TASK STATEMENT = Please state the number of lines in the listing that contain the word "imagePaths", and nothing else.

Start of RECORDS SUPPLIED

(** The callback of [imagePaths.map] in [copyImages] (lines 164-212). *)
Definition copyImage (sourceDir imagesOutputDir imagePath : jsstring) : M jsstring :=
  if isExternalUrl imagePath then
    console_log (js "External URL detected, keeping as-is: " ++ imagePath) ;;
    ret imagePath
  else
    let remappedImage := remapImagePath cfg imagePath in
    if isExternal remappedImage then ret (path remappedImage)
    else copyResolved sourceDir imagesOutputDir imagePath (path remappedImage).

(** [copyImages] (lines 156-213). *)
Definition copyImages (sourceFilePath : jsstring) (imagePaths : list jsstring)
           (outputDir : jsstring) : M (list jsstring) :=
  let sourceDir := dirname sourceFilePath in
  let imagesOutputDir := join outputDir (js "images") in
  present <- exists_ imagesOutputDir ;;
  when (negb present) (fs_update (fun s => mkdirSync s imagesOutputDir)) ;;
  mapM (copyImage sourceDir imagesOutputDir) imagePaths.

(** [processHtmlImagesForHtml] (lines 216-230): the regular expression
    built from the escaped path matches the literal [src="<path>"]. *)
Definition processHtmlImagesForHtml (html : jsstring)
           (originalPaths newPaths : list jsstring) : jsstring :=
  fold_left (fun processedHtml p =>
               Re.replaceAll (js "src=" ++ quoted (fst p))
                             (js "src=" ++ quoted (snd p)) processedHtml)
            (combine originalPaths newPaths) html.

End of RECORDS SUPPLIED

RESPONSE TO THE TASK = 3